2

During the running of a modern C++ range-based for loop on a std::vector or c arrays. My initial guess would be no unless you use pointers and pointer math but just wanted to check. What I want to do is to check the adjacent elements to examine how because they might effect my current code. I also know that there is more that on item in the vector.
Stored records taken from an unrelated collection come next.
(** The linking loop, from the store the first loop leaves. *)
Lemma link_loop_run out :
  forOf (linkSpan (regFrom (length h0) spans ∅)) None elems
    {| heap := h0 ++ ((fun s => ONode s []) <$> spans); console := out |} =
  (treeWorld (linked (length spans)) [] out, Ok (loc_of <$> rootUpTo (length spans))).
Proof.
  pose proof (linked_0 [] out) as H0. rewrite app_nil_r in H0. rewrite <- H0.
  rewrite <- (Forall2_length _ _ _ Hrecs).
  change (@None loc) with (loc_of <$> rootUpTo 0%nat).
  apply (forOf_run (linkSpan (regFrom (length h0) spans ∅))
           (fun t => treeWorld (linked t) [] out) (fun t => loc_of <$> rootUpTo t)).
  intros i x Hx. by apply linkSpan_run.
Qed.

(** The last parentless span, if there is one. *)
Lemma rootUpTo_Some t r :
  rootUpTo t = Some r <->
  (r < t)%nat /\ rootAt r = true /\ forall j, (r < j < t)%nat -> rootAt j = false.
Proof.
  revert r. induction t as [| t IH]; intros r.
  - split; [discriminate | lia].
  - rewrite rootUpTo_S. destruct (rootAt t) eqn:Ht.
    + split.
      * intros [= <-]. split; [lia |]. split; [exact Ht | lia].
      * intros (Hlt & Hr & Hlast). f_equal.
        destruct (decide (r = t)) as [-> | Hne]; [reflexivity |].
        rewrite Hlast in Ht by lia. discriminate.
    + rewrite IH. split.
      * intros (Hlt & Hr & Hlast). split; [lia |]. split; [exact Hr |].
        intros j Hj. destruct (decide (j = t)) as [-> | Hne]; [exact Ht |].
        apply Hlast. lia.
      * intros (Hlt & Hr & Hlast).
        assert (r <> t) by (intros ->; congruence).
        split; [lia |]. split; [exact Hr |]. intros j Hj. apply Hlast. lia.
Qed.

Lemma rootUpTo_None t :
  rootUpTo t = None <-> forall j, (j < t)%nat -> rootAt j = false.
Proof.
  induction t as [| t IH].
  - split; [lia | reflexivity].
  - rewrite rootUpTo_S. destruct (rootAt t) eqn:Ht.
    + split; [discriminate |]. intros H. rewrite H in Ht by lia. discriminate.
    + rewrite IH. split.
      * intros H j Hj. destruct (decide (j = t)) as [-> | Hne]; [exact Ht |].
        apply H. lia.
      * intros H j Hj. apply H. lia.
Qed.

Lemma rootAt_true j :
  rootAt j = true <-> exists s, spans !! j = Some s /\ parentless s.
Proof.
  unfold rootAt, parentless. destruct (spans !! j) as [s |].
  - rewrite negb_true_iff. split; [eauto |]. by intros (s' & [= <-] & H).
  - split; [discriminate |]. by intros (s' & [=] & _).
Qed.

Lemma rootAt_parentAt j : rootAt j = true -> parentAt spans j = None.
Proof.
  intros (s & Hs & Hp)%rootAt_true. unfold parentAt, parentIdx. rewrite Hs. cbn.
  unfold parentless in Hp. by rewrite Hp.
Qed.

(** *** The walks below a root that is not its own ancestor *)

Lemma parentAt_lt c i : parentAt spans c = Some i -> (c < length spans)%nat.
Proof.
  unfold parentAt. destruct (spans !! c) eqn:E; [| discriminate].
  intros _. eapply lookup_lt_Some, E.
Qed.

Lemma elem_of_kidsOf c k : c ∈ kidsOf k <-> parentAt spans c = Some k.
Proof.
  unfold kidsOf, kidsUpTo. rewrite list_elem_of_filter, elem_of_seq.
  split; [tauto |]. intros H. split; [exact H |].
  apply parentAt_lt in H. lia.
Qed.

Lemma chain_bound r P :
  (r < length spans)%nat -> chainTo r P -> Forall (fun j => j < length spans)%nat P.
Proof.
  intros Hr. induction 1 as [| c i A Hc _ IH].
  - by repeat constructor.
  - constructor; [eapply parentAt_lt, Hc | exact IH].
Qed.

Lemma chain_suffix r pre x suf :
  chainTo r (pre ++ x :: suf) -> chainTo r (x :: suf).
Proof.
  induction pre as [| y pre IH]; [auto |].
  cbn. intros H. apply IH. inversion H as [| ? ? ? _ H' Heq]; subst.
  - by destruct pre.
  - exact H'.
Qed.

Lemma chain_det r x L1 L2 :
  chainTo r (x :: L1) -> chainTo r (x :: L2) -> (length L1 < length L2)%nat ->
  exists y B, chainTo r (r :: y :: B).
Proof.
  revert x L2. induction L1 as [| i A IH]; intros x L2 H1 H2 Hlen.
  - inversion H1; subst. destruct L2 as [| y B]; [cbn in Hlen; lia |]. eauto.
  - inversion H1 as [| ? ? ? Hp H1']; subst.
    inversion H2 as [| ? i' A' Hp' H2']; subst; [cbn in Hlen; lia |].
    assert (i' = i) as -> by congruence.
    apply (IH i A'); [exact H1' | exact H2' | cbn in Hlen; lia].
Qed.

Lemma chain_last_step i k B :
  chainTo i (k :: B) ->
  k = i \/ exists c B', parentAt spans c = Some i /\ chainTo c (k :: B').
Proof.
  revert k. induction B as [| x B IH]; intros k Hch.
  - inversion Hch. by left.
  - inversion Hch as [| ? ? ? Hp Hch']; subst. right.
    destruct (IH x Hch') as [-> | (c & B' & Hc & Hcb)].
    + exists k, []. split; [exact Hp | constructor].
    + exists c, (x :: B'). split; [exact Hc | by constructor].
Qed.

Lemma loc_of_inj a b : loc_of a = loc_of b -> a = b.
Proof. unfold loc_of. lia. Qed.

(** What the sort writes into a node is in order of start. *)
Lemma sorted_written ch tl out kids :
  Forall (fun p => heap (treeWorld ch tl out) !! p.1 ≫= fieldsOf = Some p.2) kids ->
  sortedKids (js_sort byStartTime kids).*1.
Proof.
  intros Hkids i j a b sa sb Hij Hi Hj Ha Hb.
  rewrite list_lookup_fmap in Hi, Hj.
  destruct (js_sort byStartTime kids !! i) as [[la sa'] |] eqn:Ei; [| discriminate].
  destruct (js_sort byStartTime kids !! j) as [[lb sb'] |] eqn:Ej; [| discriminate].
  cbn in Hi, Hj. injection Hi as ->. injection Hj as ->.
  assert (forall c sc sc', spans !! c = Some sc ->
            (loc_of c, sc') ∈ js_sort byStartTime kids -> sc' = sc) as Hfields.
  { intros c sc sc' Hc Hin. rewrite js_sort_perm in Hin.
    rewrite Forall_forall in Hkids. specialize (Hkids _ Hin). cbn [fst snd] in Hkids.
    rewrite (treeWorld_node _ _ _ _ _ Hc) in Hkids. cbn in Hkids. congruence. }
  rewrite <- (Hfields a sa sa' Ha (list_elem_of_lookup_2 _ _ _ Ei)).
  rewrite <- (Hfields b sb sb' Hb (list_elem_of_lookup_2 _ _ _ Ej)).
  exact (StronglySorted_lookup startsBefore _ i j _ _ (js_sort_sorted kids) Hij Ei Ej).
Qed.

Lemma treeInv_mono (P Q : nat -> Prop) tl out w :
  (forall k, Q k -> P k) -> treeInv P tl out w -> treeInv Q tl out w.
Proof.
  intros HPQ (ch & -> & Hperm & Hsorted). exists ch.
  split; [reflexivity |]. split; [exact Hperm |]. intros k Hk. apply Hsorted, HPQ, Hk.
Qed.

Section Walk.
Variable r : nat.
Hypothesis Hr : (r < length spans)%nat.
Hypothesis Hacyc : forall y B, ~ chainTo r (r :: y :: B).

Lemma chain_NoDup P : chainTo r P -> NoDup P.
Proof.
  induction 1 as [| c i A Hc Hch IH].
  - apply NoDup_singleton.
  - apply NoDup_cons. split; [| exact IH].
    intros Hin. apply list_elem_of_split in Hin as (pre & suf & Heq).
    pose proof Hch as Hch'. rewrite Heq in Hch'.
    pose proof (chain_suffix _ _ _ _ Hch') as Hsuf.
    destruct (chain_det r c suf (i :: A)) as (y & B & Hbad).
    + exact Hsuf.
    + by apply chain_step.
    + rewrite Heq, length_app. cbn. lia.
    + exact (Hacyc _ _ Hbad).
Qed.

(** A chain visits distinct spans: it is no longer than the input. *)
Lemma chain_length P : chainTo r P -> (length P <= length spans)%nat.
Proof.
  intros Hch.
  assert (length P <= length (seq 0 (length spans)))%nat as H;
    [| by rewrite length_seq in H].
  apply submseteq_length, NoDup_submseteq; [by apply chain_NoDup |].
  intros x Hx. apply elem_of_seq.
  pose proof (chain_bound r P Hr Hch) as Hb.
  rewrite Forall_forall in Hb. specialize (Hb x Hx). lia.
Qed.

Lemma chain_head_lt i A : chainTo r (i :: A) -> (i < length spans)%nat.
Proof.
  intros Hch. pose proof (chain_bound r _ Hr Hch) as Hb.
  by inversion Hb.
Qed.

Lemma treeInv_children ch tl out i x :
  (forall k, ch k ≡ₚ loc_of <$> kidsOf k) -> x ∈ ch i ->
  exists c s,
    x = loc_of c /\ parentAt spans c = Some i /\ spans !! c = Some s /\
    heap (treeWorld ch tl out) !! x = Some (ONode s (ch c)).
Proof.
  intros Hperm Hx. rewrite (Hperm i) in Hx.
  apply list_elem_of_fmap in Hx as (c & -> & Hc).
  apply elem_of_kidsOf in Hc.
  pose proof Hc as Hc'. unfold parentAt in Hc'.
  destruct (spans !! c) as [s |] eqn:Hs; [| discriminate].
  exists c, s. split; [reflexivity |]. split; [exact Hc |].
  split; [exact Hs |]. by apply treeWorld_node.
Qed.

Lemma treeInv_readable ch tl out i :
  (forall k, ch k ≡ₚ loc_of <$> kidsOf k) ->
  Forall (fun l => is_Some (heap (treeWorld ch tl out) !! l ≫= fieldsOf)) (ch i).
Proof.
  intros Hperm. apply Forall_forall. intros x Hx.
  destruct (treeInv_children ch tl out i x Hperm Hx) as (c & s & _ & _ & _ & ->).
  by eexists.
Qed.

(** Below [r] the sort returns, leaving in order of start the children
    of every node it went through: a call at depth [length A] needs no
    more stack than there are spans left. *)
Lemma sortChildren_sorts tl out fuel : forall i A (P : nat -> Prop),
  chainTo r (i :: A) ->
  (length spans - length A <= fuel)%nat ->
  triple (treeInv P tl out) (sortChildren fuel (loc_of i))
    (fun _ => treeInv (fun k => P k \/ exists B, chainTo i (k :: B)) tl out)
    (fun _ => False).
Proof.
  induction fuel as [| fuel IH]; intros i A P Hch Hfuel.
  { pose proof (chain_length _ Hch) as Hlen. cbn in Hlen. lia. }
  intros w (ch & -> & Hperm & Hsorted).
  pose proof (chain_head_lt _ _ Hch) as Hi.
  destruct (lookup_lt_is_Some_2 spans i Hi) as [s Hs].
  cbn [sortChildren].
  rewrite bind_run, (readNode_run _ _ _ _ (treeWorld_node ch tl out i s Hs)).
  destruct (readAll_returns _ _ (treeInv_readable ch tl out i Hperm))
    as (kids & Hrun & Hfst & Hkids).
  rewrite bind_run, Hrun.
  rewrite bind_run, (treeWorld_write _ _ _ _ _ _ Hs).
  set (L := (js_sort byStartTime kids).*1).
  assert (L ≡ₚ ch i) as HL by (subst L; by rewrite js_sort_fst_perm, Hfst).
  assert (sortedKids L) as HLs by exact (sorted_written ch tl out kids Hkids).
  set (Inv := fun (idx : nat) =>
         treeInv (fun k => P k \/ k = i \/
                    exists j c B, (j < idx)%nat /\ L !! j = Some (loc_of c) /\
                                  chainTo c (k :: B)) tl out).
  assert (forall idx x, L !! idx = Some x ->
            triple (Inv idx) (sortChildren fuel x) (fun _ => Inv (S idx)) (fun _ => False))
    as Hstep.
  { intros idx x Hx.
    assert (x ∈ ch i) as Hin by (rewrite <- HL; eapply list_elem_of_lookup_2, Hx).
    destruct (treeInv_children ch tl out i x Hperm Hin) as (c & _ & -> & Hc & _).
    eapply triple_conseq;
      [apply (IH c (i :: A)); [by apply chain_step | cbn; lia]
      | intros w Hw; exact Hw | | auto].
    intros u w. apply treeInv_mono.
    intros k [HP | [-> | (j & c' & B & Hj & Hc' & HB)]]; [left; by left | left; right; by left |].
    destruct (decide (j = idx)) as [-> | Hne].
    - rewrite Hx in Hc'. injection Hc' as ->%loc_of_inj. right. by exists B.
    - left. right. right. exists j, c', B. split; [lia | by split]. }
  pose proof (triple_forEach_at Inv (fun _ => False) (sortChildren fuel) L Hstep
                (treeWorld (<[i := L]> ch) tl out)) as Hres.
  destruct (forEach (sortChildren fuel) L (treeWorld (<[i := L]> ch) tl out))
    as [w' [u | e]].
  - eapply treeInv_mono; [| apply Hres].
    + intros k [HP | [B HB]]; [by left |].
      destruct (chain_last_step i k B HB) as [-> | (c & B' & Hc & HcB)];
        [right; by left |].
      right. right.
      assert (loc_of c ∈ L) as Hin.
      { rewrite HL, (Hperm i). apply list_elem_of_fmap. exists c.
        split; [reflexivity | by apply elem_of_kidsOf]. }
      apply list_elem_of_lookup_1 in Hin as [j Hj].
      exists j, c, B'. split; [eapply lookup_lt_Some, Hj | by split].
    + exists (<[i := L]> ch). split; [reflexivity |]. split.
      * intros k. destruct (decide (k = i)) as [-> | Hne].
        -- by rewrite fn_lookup_insert, HL.
        -- by rewrite fn_lookup_insert_ne by congruence.
      * intros k Hk. destruct (decide (k = i)) as [-> | Hne].
        -- by rewrite fn_lookup_insert.
        -- rewrite fn_lookup_insert_ne by congruence.
           destruct Hk as [HP | [-> | (j & _ & _ & Hj & _)]];
             [by apply Hsorted | done | lia].
  - apply Hres.
    exists (<[i := L]> ch). split; [reflexivity |]. split.
    + intros k. destruct (decide (k = i)) as [-> | Hne].
      * by rewrite fn_lookup_insert, HL.
      * by rewrite fn_lookup_insert_ne by congruence.
    + intros k Hk. destruct (decide (k = i)) as [-> | Hne].
      * by rewrite fn_lookup_insert.
      * rewrite fn_lookup_insert_ne by congruence.
        destruct Hk as [HP | [-> | (j & _ & _ & Hj & _)]];
          [by apply Hsorted | done | lia].
Qed.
The code would like something like:

std::vector<Item> v;
// do work
for(auto& item : v)
{
    //do more work
    auto pos = //some way to find get the position
    if(/*pos is the first position*/)
    {
          process(item, pos+1);
    }
    else if(/*pos is the last position*/)
    {
          process(item, pos-1);
    }
    else
    {
          process(item, pos-1, pos+1);
    }
}

I do not care about iterator if the object is a first object last object or middle object.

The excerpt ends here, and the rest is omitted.